On the other hand, there is a much easier way to handle all this: ship multiple separate ELF binaries in the same binary package, then add a simple sh script that calls the right one for the current host. This is quite easy to do, and requires no change at any of the previously-noted layers. Of course, there is another point made on the FatELF project page that this does not work with libraries… but it’s really not that of an issue, since the script can also set LD_LIBRARY_PATH to point to the correct path for the current architecture as well. Again, this would solve the same exact problem for vendors without requiring any change at all in the layers of the operating system. It’s transparent, it’s easy, it’s perfectly feasible.

I hear already people complaining “but a single FatELF file would be smaller than multiple ELF files!”. Not really. What you can share between the different ELF objects, in theory, is still metadata only (and I’m not convinced by the project page alone that that’s what it’s going to do, it seems to me like it’s a sheer bundling of files together): SONAME, NEEDED entries and similar. Unless you also start bundling different operating systems together – which is what the project also seem to hint at – because in that case you also have no warranty that the metadata is going to be the same: the same code will require different libraries depending on the operating system it’s built for.

Generally, an ELF file is composed of executable code, data, metadata related to the ELF file itself, and then metadata related to the executable code (symbol tables, debugging information) and metadata related to the data (relocations). You can barely share the file’s metadata between architectures, you definitely cannot share it between operating systems as stated above (different SONAME rules, different NEEDED).

You could share string data, since that’s actually the same between different architectures and operating systems most of the time but that’s not really a good reason; you cannot share constant data because there are different ordering, different sizes and different paddings across architectures, even two very alike like x86 and x86-64 (which is why it’s basically impossible to have inter-ABI calls!).

You cannot share debugging information either (which might be the big part of an ELF file) because it’s tied to the offset of the executable code, and the same applies to the symbol tables.

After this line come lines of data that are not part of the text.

(** The heap is tiled by [bs]; its free list is [fl], and the blocks [out] are free but
    not in that list, which is the case in the middle of a call only. *)
Record tiled (h : rt_memheap) (bs : list blk) (fl out : list Z) : Prop := Tiled {
  mv_self : mh_self h <> 0 /\ Z.land (mh_type h) (not8 RT_Object_Class_Static) = RT_Object_Class_MemHeap /\
            free_list h = free_header h;
  mv_pool : 0 < start_addr h /\ start_addr h mod 4 = 0 /\ start_addr h + pool_size h <= 2 ^ 32 /\
            pool_size h = total bs + 24;
  mv_header : free_header h < start_addr h \/ start_addr h + pool_size h <= free_header h;
  mv_blk : Forall mblk_ok bs;
  mv_lay : lay h (all_cells (start_addr h) bs) fl;
  mv_free : out ++ fl ≡ₚ free_cells (all_cells (start_addr h) bs);
  mv_avail : available_size h = free_bytes bs;
  mv_max : pool_size h - available_size h <= max_used_size h <= pool_size h
}.
Arguments mv_self {h bs fl out}.
Arguments mv_pool {h bs fl out}.
Arguments mv_header {h bs fl out}.
Arguments mv_blk {h bs fl out}.
Arguments mv_lay {h bs fl out}.
Arguments mv_free {h bs fl out}.
Arguments mv_avail {h bs fl out}.
Arguments mv_max {h bs fl out}.

Definition memheap_inv (h : rt_memheap) (bs : list blk) (fl : list Z) : Prop :=
  tiled h bs fl [] /\ coalesced bs.

Lemma mblk_blk bs : Forall mblk_ok bs -> Forall blk_ok bs.
Proof. intros H. eapply Forall_impl; [exact H|]. intros b [? ?]. split; [lia|done]. Qed.

Lemma cells_app p b1 b2 : cells p (b1 ++ b2) = cells p b1 ++ cells (p + total b1) b2.
Proof.
  revert p. induction b1 as [|[n u] b1 IH]; intros p; cbn; [by rewrite Z.add_0_r|].
  by rewrite IH, Z.add_assoc.
Qed.
Lemma all_cells_app p b1 b2 : all_cells p (b1 ++ b2) = cells p b1 ++ all_cells (p + total b1) b2.
Proof. unfold all_cells. by rewrite cells_app, total_app, <- app_assoc, Z.add_assoc. Qed.
Lemma all_cells_cons p n u bs : all_cells p ((n, u) :: bs) = (p, u) :: all_cells (p + n) bs.
Proof. unfold all_cells. cbn. by rewrite Z.add_assoc. Qed.
Lemma all_cells_head p bs : exists c, all_cells p bs = (p, head_used bs) :: c.
Proof.
  destruct bs as [|[n u] bs]; [exists []; unfold all_cells; cbn; by rewrite Z.add_0_r|].
  rewrite all_cells_cons. eauto.
Qed.
Lemma free_cells_app c1 c2 : free_cells (c1 ++ c2) = free_cells c1 ++ free_cells c2.
Proof. induction c1 as [|[a []] c1 IH]; cbn; [done..|]. by rewrite IH. Qed.
Lemma free_bytes_app b1 b2 : free_bytes (b1 ++ b2) = free_bytes b1 + free_bytes b2.
Proof. induction b1 as [|[n u] b1 IH]; cbn; lia. Qed.
Lemma free_bytes_bounds bs : Forall mblk_ok bs -> 0 <= free_bytes bs <= total bs.
Proof. induction 1 as [|[n []] bs [? _] _ IH]; cbn in *; lia. Qed.
Lemma all_cells_offs p bs : (all_cells p bs).*1 = offs p bs.
Proof.
  revert p. induction bs as [|[n u] bs IH]; intros p; [unfold all_cells; cbn; by rewrite Z.add_0_r|].
  rewrite all_cells_cons. cbn. by rewrite IH.
Qed.

Lemma free_cells_elem a cs : a ∈ free_cells cs <-> (a, false) ∈ cs.
Proof. induction cs as [|[b []] cs IH]; cbn; rewrite ?elem_of_cons; set_solver. Qed.

Lemma free_cells_block a p bs : a ∈ free_cells (all_cells p bs) ->
  exists b1 n b2, bs = b1 ++ (n, false) :: b2 /\ a = p + total b1.
Proof.
  rewrite free_cells_elem. revert p. induction bs as [|[n u] bs IH]; intros p.
  { unfold all_cells. cbn. rewrite list_elem_of_singleton. naive_solver. }
  rewrite all_cells_cons, elem_of_cons. intros [[= -> <-]|(b1 & m & b2 & -> & ->)%IH].
  - exists [], n, bs. split; [done|]. cbn. lia.
  - exists ((n, u) :: b1), m, b2. split; [done|]. cbn. lia.
Qed.

Definition same_pool (h h' : rt_memheap) : Prop :=
  mh_self h' = mh_self h /\ mh_type h' = mh_type h /\ start_addr h' = start_addr h /\
  pool_size h' = pool_size h /\ block_list h' = block_list h /\ free_list h' = free_list h /\
  free_header h' = free_header h /\ mh_data h' = mh_data h.

(** What is left to show after a call that keeps the pool. *)
Lemma tiled_keep h bs fl out h' bs' fl' out' : tiled h bs fl out -> same_pool h h' ->
  total bs' = total bs -> Forall mblk_ok bs' ->
  lay h' (all_cells (start_addr h) bs') fl' -> out' ++ fl' ≡ₚ free_cells (all_cells (start_addr h) bs') ->
  available_size h' = free_bytes bs' ->
  pool_size h - available_size h' <= max_used_size h' <= pool_size h -> tiled h' bs' fl' out'.
Proof.
  intros [? ? ? ? ? ? ? ?] (E1 & E2 & E3 & E4 & E5 & E6 & E7 & E8) HT HB HL HF HA HM.
  split; rewrite ?E1, ?E2, ?E3, ?E4, ?E6, ?E7, ?HT; done.
Qed.

Section tiling.
Context {h b1 n u b2 fl out} (HI : tiled h (b1 ++ (n, u) :: b2) fl out).
#[local] Notation a := (start_addr h + total b1).

Lemma tiling_cells : all_cells (start_addr h) (b1 ++ (n, u) :: b2) =
  cells (start_addr h) b1 ++ (a, u) :: all_cells (a + n) b2.
Proof using. by rewrite all_cells_app, all_cells_cons. Qed.

Lemma tiling_bounds : Forall mblk_ok b1 /\ Forall mblk_ok b2 /\ 36 <= n /\ n mod 4 = 0 /\
  0 < start_addr h <= a /\ a mod 4 = 0 /\ a + n + 24 <= 2 ^ 32 /\ 0 <= total b2 /\
  a + n + total b2 + 24 = start_addr h + pool_size h.
Proof using HI.
  pose proof (mv_pool HI) as (H0 & H4 & H32 & Ht).
  pose proof (mv_blk HI) as [B1 [[Hn Hn4] B2]%Forall_cons]%Forall_app. cbn in Hn, Hn4.
  rewrite total_app in Ht. cbn in Ht.
  pose proof (total_nonneg _ (mblk_blk _ B1)). pose proof (total_nonneg _ (mblk_blk _ B2)).
  pose proof (total_mod4 _ (mblk_blk _ B1)).
  split_and!; try done; try lia. Z.div_mod_to_equations; lia.
Qed.

Lemma tiling_next : field mi_next (mh_items h) a = Some (a + n).
Proof using HI.
  pose proof (mv_lay HI) as HL. rewrite tiling_cells in HL.
  destruct (all_cells_head (a + n) b2) as [c Ec]. rewrite Ec in HL. by apply lay_next in HL as [? _].
Qed.

Lemma tiling_marked : field mi_magic (mh_items h) a = Some (mark u) /\ field mi_pool (mh_items h) a = Some (mh_self h).
Proof using HI. pose proof (mv_lay HI) as HL. rewrite tiling_cells in HL. by eapply lay_marked. Qed.

Lemma tiling_inside q : q ∈ (all_cells (start_addr h) (b1 ++ (n, u) :: b2)).*1 ->
  start_addr h <= q /\ (q <= a \/ a + n <= q) /\ q <= a + n + total b2 /\ q <> free_header h.
Proof using HI.
  destruct tiling_bounds as (B1 & B2 & Hn & _). apply mblk_blk in B1, B2. pose proof (mv_header HI) as Hh.
  pose proof tiling_bounds as (_ & _ & _ & _ & Ha & _ & _ & Ht & He).
  rewrite all_cells_offs, elem_of_offs_app. cbn [offs]. rewrite elem_of_cons.
  pose proof (total_nonneg _ B1).
  intros [Hq|[->|Hq]]; [apply (offs_ge _ _ _ B1) in Hq|..|apply (offs_ge _ _ _ B2) in Hq]; lia.
Qed.

Lemma tiling_in : a ∈ (all_cells (start_addr h) (b1 ++ (n, u) :: b2)).*1.
Proof using. rewrite tiling_cells, fmap_app. apply elem_of_app. right. left. Qed.

(** The free list holds the block just if it is free. *)
Lemma tiling_in_free : a ∈ out ++ fl <-> u = false.
Proof using HI.
  rewrite (mv_free HI), free_cells_elem. pose proof (lay_NoDup _ _ _ (mv_lay HI)) as Hd.
  rewrite tiling_cells in *. split; [|intros ->; set_solver]. intros Hin.
  rewrite fmap_app in Hd. apply NoDup_app in Hd as (_ & Hd & [Hn _]%NoDup_cons).
  apply elem_of_app in Hin as [Hin|[[= ->]|Hin]%elem_of_cons]; [|done|].
  - destruct (Hd a); [|set_solver]. by apply (list_elem_of_fmap_2 fst) in Hin.
  - destruct Hn. by apply (list_elem_of_fmap_2 fst) in Hin.
Qed.

(** An address inside the block is no header. *)
Lemma tiling_fresh q : a < q < a + n ->
  q ∉ (all_cells (start_addr h) (b1 ++ (n, u) :: b2)).*1 /\ q ∉ free_header h :: fl.
Proof using HI.
  intros Hq. assert (q ∉ (all_cells (start_addr h) (b1 ++ (n, u) :: b2)).*1) as Hc.
  { intros Hin. apply tiling_inside in Hin. lia. }
  split; [done|]. pose proof tiling_bounds as (_ & _ & _ & _ & Ha & _ & _ & Ht & He).
  apply not_elem_of_cons. split; [pose proof (mv_header HI); lia|].
  intros Hin. assert (q ∈ out ++ fl) as Hq' by set_solver.
  rewrite (mv_free HI), free_cells_elem in Hq'. by apply (list_elem_of_fmap_2 fst) in Hq'.
Qed.
End tiling.

Lemma free_cells_NoDup cs : NoDup cs.*1 -> NoDup (free_cells cs).
Proof.
  induction cs as [|[a []] cs IH]; cbn; [constructor|intros [_ ?]%NoDup_cons; auto|].
  intros [Hn ?]%NoDup_cons. constructor; [|auto]. rewrite free_cells_elem.
  intros Hin%(list_elem_of_fmap_2 fst). done.
Qed.

Lemma tiled_out h bs fl a : tiled h bs fl [a] -> a ∉ free_header h :: fl.
Proof.
  intros HI. pose proof (free_cells_NoDup _ (lay_NoDup _ _ _ (mv_lay HI))) as Hd.
  rewrite <- (mv_free HI) in Hd. cbn in Hd. apply NoDup_cons in Hd as [Hd _]. apply not_elem_of_cons. split; [|done].
  assert (a ∈ [a] ++ fl) as Hin by set_solver. rewrite (mv_free HI) in Hin.
  apply free_cells_block in Hin as (b1 & n & b2 & -> & ->). apply (tiling_inside HI), tiling_in.
Qed.

(** ** rt_memheap_alloc *)

Lemma MEMITEM_SIZE_done a n h : field mi_next (mh_items h) a = Some (a + n) -> 24 <= n < 2 ^ 32 ->
  MEMITEM_SIZE a h = Done (n - 24) h.
Proof.
  intros E Hn. unfold MEMITEM_SIZE. rewrite (after (fld_done _ _ _ _ E)). unfold ret.
  f_equal. unfold u32, RT_MEMHEAP_SIZE. rewrite Z.mod_small; lia.
Qed.

Lemma free_first h cs fl : lay h cs fl ->
  field mi_next_free (mh_items h) (free_header h) = Some (default (free_header h) (head fl)).
Proof.
  intros [_ HF _]. rewrite <- get_next_frees. destruct HF as [_ HL]. destruct fl as [|x fl]; by destruct HL.
Qed.

Lemma free_next h cs l1 x l2 : lay h cs (l1 ++ x :: l2) ->
  field mi_next_free (mh_items h) x = Some (default (free_header h) (head l2)).
Proof.
  intros [_ [_ HL] _]. rewrite <- get_next_frees. rewrite <- app_assoc in HL. cbn in HL.
  destruct l2 as [|y l2]; cbn in *.
  - by apply (linked_next _ (free_header h :: l1) x (free_header h) []).
  - by apply (linked_next _ (free_header h :: l1) x y (l2 ++ [free_header h])).
Qed.

Lemma alloc_search_stop fuel p fs s h : p = free_list h \/ s <= fs -> alloc_search fuel p fs s h = Done (p, fs) h.
Proof.
  intros H. assert ((negb (p =? free_list h) && (fs <? s))%bool = false) as E.
  { destruct H as [->|H]; [by rewrite Z.eqb_refl|]. rewrite (proj2 (Z.ltb_ge _ _) H). apply andb_false_r. }
  destruct fuel; cbn [alloc_search]; mstep; by rewrite E.
Qed.
Lemma inside_pad fuel size c : inside e b (pad fuel e size c).
Proof. revert size. induction fuel; intros size; cbn [pad]; inside. Qed.
Lemma inside_zeros fuel i p : inside e b (zeros fuel e i p).
Proof. revert p. induction fuel; intros p; cbn [zeros]; inside. Qed.
Lemma inside_put_digits tmp : inside e b (put_digits e tmp).
Proof. induction tmp; cbn [put_digits]; inside. Qed.
Lemma inside_put_string l : inside e b (put_string e l).
Proof. induction l; cbn [put_string]; inside. Qed.
Lemma inside_blanks fuel w : inside e b (blanks fuel e w).
Proof. revert w. induction fuel; intros w; cbn [blanks]; inside. Qed.
Lemma inside_blanks_from fuel len w : inside e b (blanks_from fuel e len w).
Proof. revert w. induction fuel; intros w; cbn [blanks_from]; inside. Qed.
Lemma inside_skip_atoi fuel i : inside e b (skip_atoi fuel i).
Proof. revert i. induction fuel; intros i; cbn [skip_atoi]; unfold peek; inside. Qed.
Lemma inside_get_flags fuel fl : inside e b (get_flags fuel fl).
Proof. revert fl. induction fuel; intros fl; cbn [get_flags]; unfold peek; inside. Qed.
Hint Resolve inside_pad inside_zeros inside_put_digits inside_put_string inside_blanks inside_blanks_from
  inside_skip_atoi inside_get_flags : inside.

Lemma inside_sign sign size : inside e b
  (p <- gets str;; size <- (if p <=? e then store p sign;;; ret (s32 (size - 1)) else ret size);; inc_str;;; ret size).
Proof.
  intros s a s' Hb E. eapply (inside_store e b sign (inc_str;;; ret (s32 (size - 1))) (inc_str;;; ret size)); [inside|inside|exact Hb|].
  rewrite <- E. mstep. mstep. destruct (str s <=? e); [|done]. rewrite bind_assoc. apply bind_ext. done.
Qed.
Hint Resolve inside_sign : inside.

Lemma inside_print_number num base w p type : inside e b (print_number e num base w p type).
Proof. unfold print_number, print_body, pads. inside. Qed.
Hint Resolve inside_print_number : inside.

Lemma inside_format_step : inside e b (format_step e).
Proof.
  unfold format_step, peek, get_width, get_precision, get_qualifier, directive, print_char, print_string, print_int, peek. inside.
Qed.
Hint Resolve inside_format_step : inside.

Lemma inside_format_loop fuel : inside e b (format_loop fuel e).
Proof. induction fuel; cbn [format_loop]; unfold peek; inside. Qed.
End inside_parts.

(** whatever the format, even one no directive of which is understood or with arguments that do
    not fit it, [rt_vsnprintf] writes to no byte outside the buffer. *)
Theorem rt_vsnprintf_inside m buf size f a n m' : 0 < size -> 0 <= buf -> buf + size <= 2 ^ 32 ->
  rt_vsnprintf m buf size f a = Done n m' -> forall x, x < buf \/ buf + size <= x -> m' !! x = m !! x.
Proof.
  intros Hs Hb Hbs. unfold rt_vsnprintf. rewrite buffer_end_small by done. intros E x Hx.
  destruct ((_;;; _) _) as [n' s'|] eqn:E1 in E; [|done]. injection E as _ <-. apply bind_inv in E1 as ([] & s1 & E1 & E2).
  destruct (inside_format_loop (buf + size - 1) buf (S (length f)) (Vsn buf m f a) tt s1 (Z.le_refl buf) E1) as [Hb1 H1].
  transitivity (obuf s1 !! x); [|apply (H1 x); lia]. revert E2. mstep. unfold store.
  set (p := if str s1 <=? _ then _ else _). intros E2. apply bind_inv in E2 as (? & s2 & E2 & [= _ <-]).
  destruct (st _ _ _) as [mm|] eqn:Est; [|done]. injection E2 as _ <-. cbn. unfold st in Est. destruct (_ !! p); [|done].
  injection Est as <-. rewrite lookup_insert_ne; [done|]. unfold p. destruct (Z.leb_spec (str s1) (buf + size - 1)); lia.
Qed.

Definition demo_printed : mem := <[0x107 := 0]> (wr 0x107 0x100 (replicate 7 (ch "x")) demo_out).

Lemma rt_vsnprintf_inside_witness : rt_vsnprintf demo_out 0x100 8 (replicate 7 (ch "x")) [] = Done 7 demo_printed /\
  forall x, x < 0x100 \/ 0x100 + 8 <= x -> demo_printed !! x = demo_out !! x.
Proof.
  assert (E : rt_vsnprintf demo_out 0x100 8 (replicate 7 (ch "x")) [] = Done 7 demo_printed) by (vm_compute; reflexivity).
  split; [exact E|]. apply (rt_vsnprintf_inside demo_out 0x100 8 (replicate 7 (ch "x")) [] 7 demo_printed); [lia|lia|lia|exact E].
Defined.

(** ** Where it is not what its callers expect *)

(** The octal conversion prints hexadecimal digits: [divide] knows the bases ten and sixteen only. *)
Lemma percent_o_hexadecimal m buf size v : 16 < size -> 0 <= buf -> buf + size <= 2 ^ 32 -> valid m buf size ->
  exists m', rt_snprintf m buf size [ch "%"; ch "o"] [AInt v] = Done (Z.of_nat (length (numeral 16 (u32 v)))) m' /\
    printed m buf size (digit false <$> numeral 16 (u32 v)) m'.
Proof.
  intros Hs Hb Hbs HV.
  assert (Hl : (length (numeral 16 (u32 v)) <= 16)%nat) by (unfold numeral; rewrite length_reverse; apply length_to_digits).
  destruct (rt_vsnprintf_done [percent (ch "o")] [AInt v] (digit false <$> numeral 16 (u32 v)) m buf size)
    as (k & m' & E & P & Hk); [by repeat constructor| |lia|done|done|done|].
  - change (items_text _ _) with (Some (int_text (u32 v) 8 (-1) (-1) 0 ++ [])). rewrite app_nil_r. unfold int_text, magnitude, number_text.
    change (nz (Z.land 0 SIGN)) with false. cbv iota. rewrite u32_u32. change (radix 8) with 16. cbn [sign_text nz app].
    rewrite !Z2Nat.nonpos by lia. done.
  - exists m'. split; [|done]. rewrite length_fmap in Hk. unfold rt_snprintf. change [ch "%"; ch "o"] with (items_fmt [percent (ch "o")]).
    rewrite E. f_equal. rewrite s32_small; lia.
Qed.

(** With a size of zero the end of the buffer is the end of the address space. *)
Lemma rt_snprintf_size_zero : exists m', rt_snprintf demo_out 0x100 0 [ch "a"; ch "b"] [] = Done 2 m' /\
  m' !! 0x100 = Some (ch "a") /\ m' !! 0x102 = Some 0.
Proof. eexists. vm_compute. split; [reflexivity|done]. Qed.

So, bottomline, since there are quite a few strawy benefits on the FatELF project page, here is a list of problems caused by that approach:

In general, distributions will definitely never going to want to use this; free software projects would probably employ better their time by making sure the software is easily available in distributions (which often means they should talk to distributors to make sure their software has an usable build system and runtime configuration); proprietary software vendors might be interested in something like that – if they are insane or know nothing about ELF, that is – but even then the whole stack of changes needed is going to be way disproportionate to the advantages/

So I’m sorry if Ryan feels bad about contributing to other projects now because people turned down his idea, but maybe he should try for once to get out of his little world and see how things work with other projects involved, like discussing stuff first, asking around and proposing: people would have turned him down with probably most of the same arguments I used here today, without him having to spend time writing unused (and unusable) code.